▸ The task: Look for the string "begins" in the listing below, then copy every line that has it.

▸ Data extract:
────────────────
Lemma collectPass_order_independent_witness :
  collectPass ["a.css"; "b.html"]
    (<["a.css" := ".x {}"]> (<["b.html" := "<p class=x>"]> ∅)) ∅
  = collectPass ["b.html"; "a.css"]
      (<["a.css" := ".x {}"]> (<["b.html" := "<p class=x>"]> ∅)) ∅.
Proof.
  apply (collectPass_order_independent ["a.css"; "b.html"] ["b.html"; "a.css"]).
  apply perm_swap.
Defined.

(** X8 (main, first walk): starting from the empty table, and as long as
    fewer than 2^63 names are read, the table holds exactly the names read
    from the supported files that could be opened, each with the number
    of times it was read. *)
Theorem collectPass_counts (paths : list string) (fs : gmap string string) :
  Z.of_nat (length (corpusNames paths fs)) < 2 ^ 63 ->
  exists classCount,
    collectPass paths fs ∅ = Some classCount
    /\ forall k, classCount !! k
                 = if decide (occurrences k (corpusNames paths fs) = 0) then None
                   else Some (occurrences k (corpusNames paths fs)).
Proof.
  intros Hlen. rewrite collectPass_names. eexists. split; [done|]. intros k.
  pose proof (occurrences_nonneg k (corpusNames paths fs)).
  pose proof (occurrences_le_length k (corpusNames paths fs)).
  destruct (decide _) as [E|E].
  - by rewrite foldl_increment_other.
  - rewrite foldl_increment_count; rewrite ?lookup_empty; simpl; [done|lia..].
Qed.

Lemma collectPass_counts_witness :
  exists classCount,
    collectPass ["a.css"; "b.html"; "c.txt"]
      (<["a.css" := ".x .y {}"]> (<["b.html" := "<p class=x>"]>
         (<["c.txt" := ".z"]> ∅))) ∅
    = Some classCount
    /\ forall k, classCount !! k
         = if decide (occurrences k (corpusNames ["a.css"; "b.html"; "c.txt"]
                        (<["a.css" := ".x .y {}"]> (<["b.html" := "<p class=x>"]>
                           (<["c.txt" := ".z"]> ∅)))) = 0) then None
           else Some (occurrences k (corpusNames ["a.css"; "b.html"; "c.txt"]
                        (<["a.css" := ".x .y {}"]> (<["b.html" := "<p class=x>"]>
                           (<["c.txt" := ".z"]> ∅))))).
Proof.
  apply (collectPass_counts ["a.css"; "b.html"; "c.txt"]
           (<["a.css" := ".x .y {}"]> (<["b.html" := "<p class=x>"]>
              (<["c.txt" := ".z"]> ∅)))).
  vm_compute. reflexivity.
Defined.

(** X9 (renameClassesInFile): the call always returns, whatever the
    operating system answers.  When the file cannot be opened or the
    temporary file cannot be created, the file system is left as it was.
    Otherwise the file is still there afterwards; when the rename
    succeeds, [path.tmp] is not, also when there was one before; when the
    rename fails, the file is as it was and [path.tmp] stays.  No other
    file is touched. *)
Theorem renameClassesInFile_effect (created renamed : bool) (path : string)
    (classMap : gmap string string) (allowDuplicates : bool)
    (fs : gmap string string) :
  exists fs',
    renameClassesInFileWith created renamed path classMap allowDuplicates fs
    = Some fs'
    /\ (fs !! path = None \/ created = false -> fs' = fs)
    /\ (is_Some (fs !! path) -> is_Some (fs' !! path))
    /\ (is_Some (fs !! path) -> created = true -> renamed = true ->
        fs' !! (path +:+ ".tmp") = None)
    /\ (is_Some (fs !! path) -> created = true -> renamed = false ->
        fs' !! path = fs !! path /\ is_Some (fs' !! (path +:+ ".tmp")))
    /\ (forall p, p <> path -> p <> path +:+ ".tmp" -> fs' !! p = fs !! p).
Proof. apply renameClassesInFileWith_frame. Qed.

Lemma renameClassesInFile_effect_witness :
  exists fs',
    renameClassesInFileWith false true "a.css" exampleMap false
      (<["a.css" := ".foo {}"]> (<["a.css.tmp" := "kept?"]> ∅)) = Some fs'
    /\ ((<["a.css" := ".foo {}"]> (<["a.css.tmp" := "kept?"]> ∅)
         : gmap string string) !! "a.css" = None \/ false = false ->
        fs' = <["a.css" := ".foo {}"]> (<["a.css.tmp" := "kept?"]> ∅))
    /\ (is_Some ((<["a.css" := ".foo {}"]> (<["a.css.tmp" := "kept?"]> ∅)
                  : gmap string string) !! "a.css") ->
        is_Some (fs' !! "a.css"))
    /\ (is_Some ((<["a.css" := ".foo {}"]> (<["a.css.tmp" := "kept?"]> ∅)
                  : gmap string string) !! "a.css") ->
        false = true -> true = true -> fs' !! ("a.css" +:+ ".tmp") = None)
    /\ (is_Some ((<["a.css" := ".foo {}"]> (<["a.css.tmp" := "kept?"]> ∅)
                  : gmap string string) !! "a.css") ->
        false = true -> true = false ->
        fs' !! "a.css"
        = (<["a.css" := ".foo {}"]> (<["a.css.tmp" := "kept?"]> ∅)
           : gmap string string) !! "a.css"
        /\ is_Some (fs' !! ("a.css" +:+ ".tmp")))
    /\ (forall p, p <> "a.css" -> p <> "a.css" +:+ ".tmp" ->
        fs' !! p
        = (<["a.css" := ".foo {}"]> (<["a.css.tmp" := "kept?"]> ∅)
           : gmap string string) !! p).
Proof.
  apply (renameClassesInFile_effect false true "a.css" exampleMap false
           (<["a.css" := ".foo {}"]> (<["a.css.tmp" := "kept?"]> ∅))).
Defined.

(** The three outcomes on a file with a temporary file left from before. *)
Example renameClassesInFileWith_outcomes :
  renameClassesInFileWith false true "a.css" exampleMap false
    (<["a.css" := ".foo {}"]> (<["a.css.tmp" := "kept?"]> ∅))
  = Some (<["a.css" := ".foo {}"]> (<["a.css.tmp" := "kept?"]> ∅))
  /\ renameClassesInFileWith true false "a.css" exampleMap false
       (<["a.css" := ".foo {}"]> (<["a.css.tmp" := "kept?"]> ∅))
     = Some (<["a.css" := ".foo {}"]> (<["a.css.tmp" := ".a {}" +:+ LF]> ∅))
  /\ renameClassesInFileWith true true "a.css" exampleMap false
       (<["a.css" := ".foo {}"]> (<["a.css.tmp" := "kept?"]> ∅))
     = Some (<["a.css" := ".a {}" +:+ LF]> ∅).
Proof. repeat split; vm_compute; reflexivity. Qed.

(** X10 (main): a run never panics; with [-preview] it leaves every file
    as it was, without it it prints no class map, and in both cases a file
    that is neither a supported file of the walk nor the temporary file of
    one is left as it was. *)
Theorem main_effect (sort_Slice : list ClassUsage -> list ClassUsage)
    (rangeCount : gmap string Z -> list (string * Z))
    (rangeMap : gmap string string -> list (string * string))
    (paths : list string) (preview allowDuplicates : bool)
    (fs : gmap string string) :
  exists out fs',
    main sort_Slice rangeCount rangeMap paths preview allowDuplicates fs
    = Some (out, fs')
    /\ (preview = true -> fs' = fs)
    /\ (preview = false -> out = EmptyString)
    /\ forall p,
         (forall q, q ∈ paths -> isSupportedFile q = true ->
                    p <> q /\ p <> q +:+ ".tmp") ->
         fs' !! p = fs !! p.
Proof. apply main_frame. Qed.

Lemma main_effect_witness :
  exists out fs',
    main (Sort.insertionSort byCountDesc) map_to_list map_to_list
      ["a.css"; "notes.txt"] false false
      (<["a.css" := ".foo {}"]> (<["notes.txt" := ".foo"]> ∅))
    = Some (out, fs')
    /\ (false = true ->
        fs' = <["a.css" := ".foo {}"]> (<["notes.txt" := ".foo"]> ∅))
    /\ (false = false -> out = EmptyString)
    /\ forall p,
         (forall q, q ∈ ["a.css"; "notes.txt"] -> isSupportedFile q = true ->
                    p <> q /\ p <> q +:+ ".tmp") ->
         fs' !! p
         = (<["a.css" := ".foo {}"]> (<["notes.txt" := ".foo"]> ∅)
            : gmap string string) !! p.
Proof.
  apply (main_effect (Sort.insertionSort byCountDesc) map_to_list map_to_list
           ["a.css"; "notes.txt"] false false
           (<["a.css" := ".foo {}"]> (<["notes.txt" := ".foo"]> ∅))).
Defined.

(** X11 (updateCSSClasses, updateHTMLClasses, updateJSClasses): no
    rewriter panics, on any line and with any class map: every slice that
    the rewriters take of a match is within the match. *)
Theorem updateLine_never_panics (path line : string)
    (classMap : gmap string string) (allowDuplicates : bool) :
  is_Some (updateLine path line classMap allowDuplicates)
  /\ is_Some (updateCSSClasses line classMap)
  /\ is_Some (updateJSClasses line classMap).
Proof.
  split; [apply updateLine_total|].
  split; [apply updateCSSClasses_total | apply updateJSClasses_total].
Qed.

(** X12 (regexp2FindAllString): on a line of ASCII text, every string
    returned is a piece of the line, and it is a whole match of the
    pattern: the text of the match, not that of a group in it. *)
Theorem regexp2FindAllString_sound (re : regex) (line m : string) :
  isASCII line = true ->
  m ∈ regexp2FindAllString re line ->
  (exists pre post, line = pre +:+ m +:+ post) /\ matches re m.
Proof.
  intros _ H%regexp2FindAllString_isMatch. split.
  - by eapply isMatchOf_substring.
  - by eapply isMatchOf_matches.
Qed.

Lemma regexp2FindAllString_sound_witness :
  (exists pre post, "a.btn:hover" = pre +:+ ".btn" +:+ post)
  /\ matches cssClassRegex ".btn".
Proof.
  apply (regexp2FindAllString_sound cssClassRegex "a.btn:hover" ".btn").
  - vm_compute. reflexivity.
  - vm_compute. apply list_elem_of_here.
Defined.

(** X13 (both passes): a line that holds none of the texts with which a
    match of its dialect begins gives no name to the collection pass and
    is written back unchanged by the rewrite pass, whatever the class
    map. *)
Theorem line_without_keyword (path line : string)
    (classMap : gmap string string) (allowDuplicates : bool) :
  noKeyword path line = true ->
  lineNames path line = []
  /\ updateLine path line classMap allowDuplicates = Some line.
Proof.
  intros H. split; [by apply lineNames_noKeyword | by apply updateLine_noKeyword].
Qed.

Lemma line_without_keyword_witness :
  lineNames "site.css" "body { margin: 0 }" = []
  /\ updateLine "site.css" "body { margin: 0 }" exampleMap false
     = Some "body { margin: 0 }".
Proof.
  apply (line_without_keyword "site.css" "body { margin: 0 }" exampleMap false).
  vm_compute. reflexivity.
Defined.

(** X14 (extractClassesFromCSS, updateCSSClasses): a class name read on a
    stylesheet line of ASCII text starts with a letter or an underscore
    and goes on with letters, digits, underscores and hyphens. *)
Theorem cssClassNames_identifier (line c : string) :
  isASCII line = true ->
  c ∈ cssClassNames line ->
  exists a w, c = String a w /\ isAlpha_ a = true
              /\ allChars (fun c => isWord c || is_ "-" c) w = true.
Proof. intros _. apply cssClassNames_shape. Qed.

Lemma cssClassNames_identifier_witness :
  exists a w, "btn-1" = String a w /\ isAlpha_ a = true
              /\ allChars (fun c => isWord c || is_ "-" c) w = true.
Proof.
  apply (cssClassNames_identifier "a.btn-1:hover" "btn-1").
  - vm_compute. reflexivity.
  - vm_compute. apply list_elem_of_here.
Defined.

(** X15 (extractClassesFromHTML): a name counted on a markup line is not
    empty and holds no white space. *)
Theorem htmlNames_tokens (line : string) (classCount : gmap string Z) :
  extractClassesFromHTML line classCount
  = foldl increment classCount (htmlNames line)
  /\ Forall (fun w => w <> EmptyString /\ allChars noSpace w = true)
       (htmlNames line).
Proof.
  split; [apply extractClassesFromHTML_names | apply htmlNames_spec].
Qed.

(** X16 (extractClassesFromClassList): no name returned begins or ends
    with a quote character. *)
Theorem extractClassesFromClassList_unquoted (match_ : string) (names : list string) :
  extractClassesFromClassList match_ = Some names ->
  Forall (fun c => (forall a, headChar c = Some a -> isQuote a = false)
                   /\ (forall a, lastChar c = Some a -> isQuote a = false)) names.
Proof. apply extractClassesFromClassList_quotes. Qed.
────────────────
▸ Written reply:
    match of its dialect begins gives no name to the collection pass and
(** X16 (extractClassesFromClassList): no name returned begins or ends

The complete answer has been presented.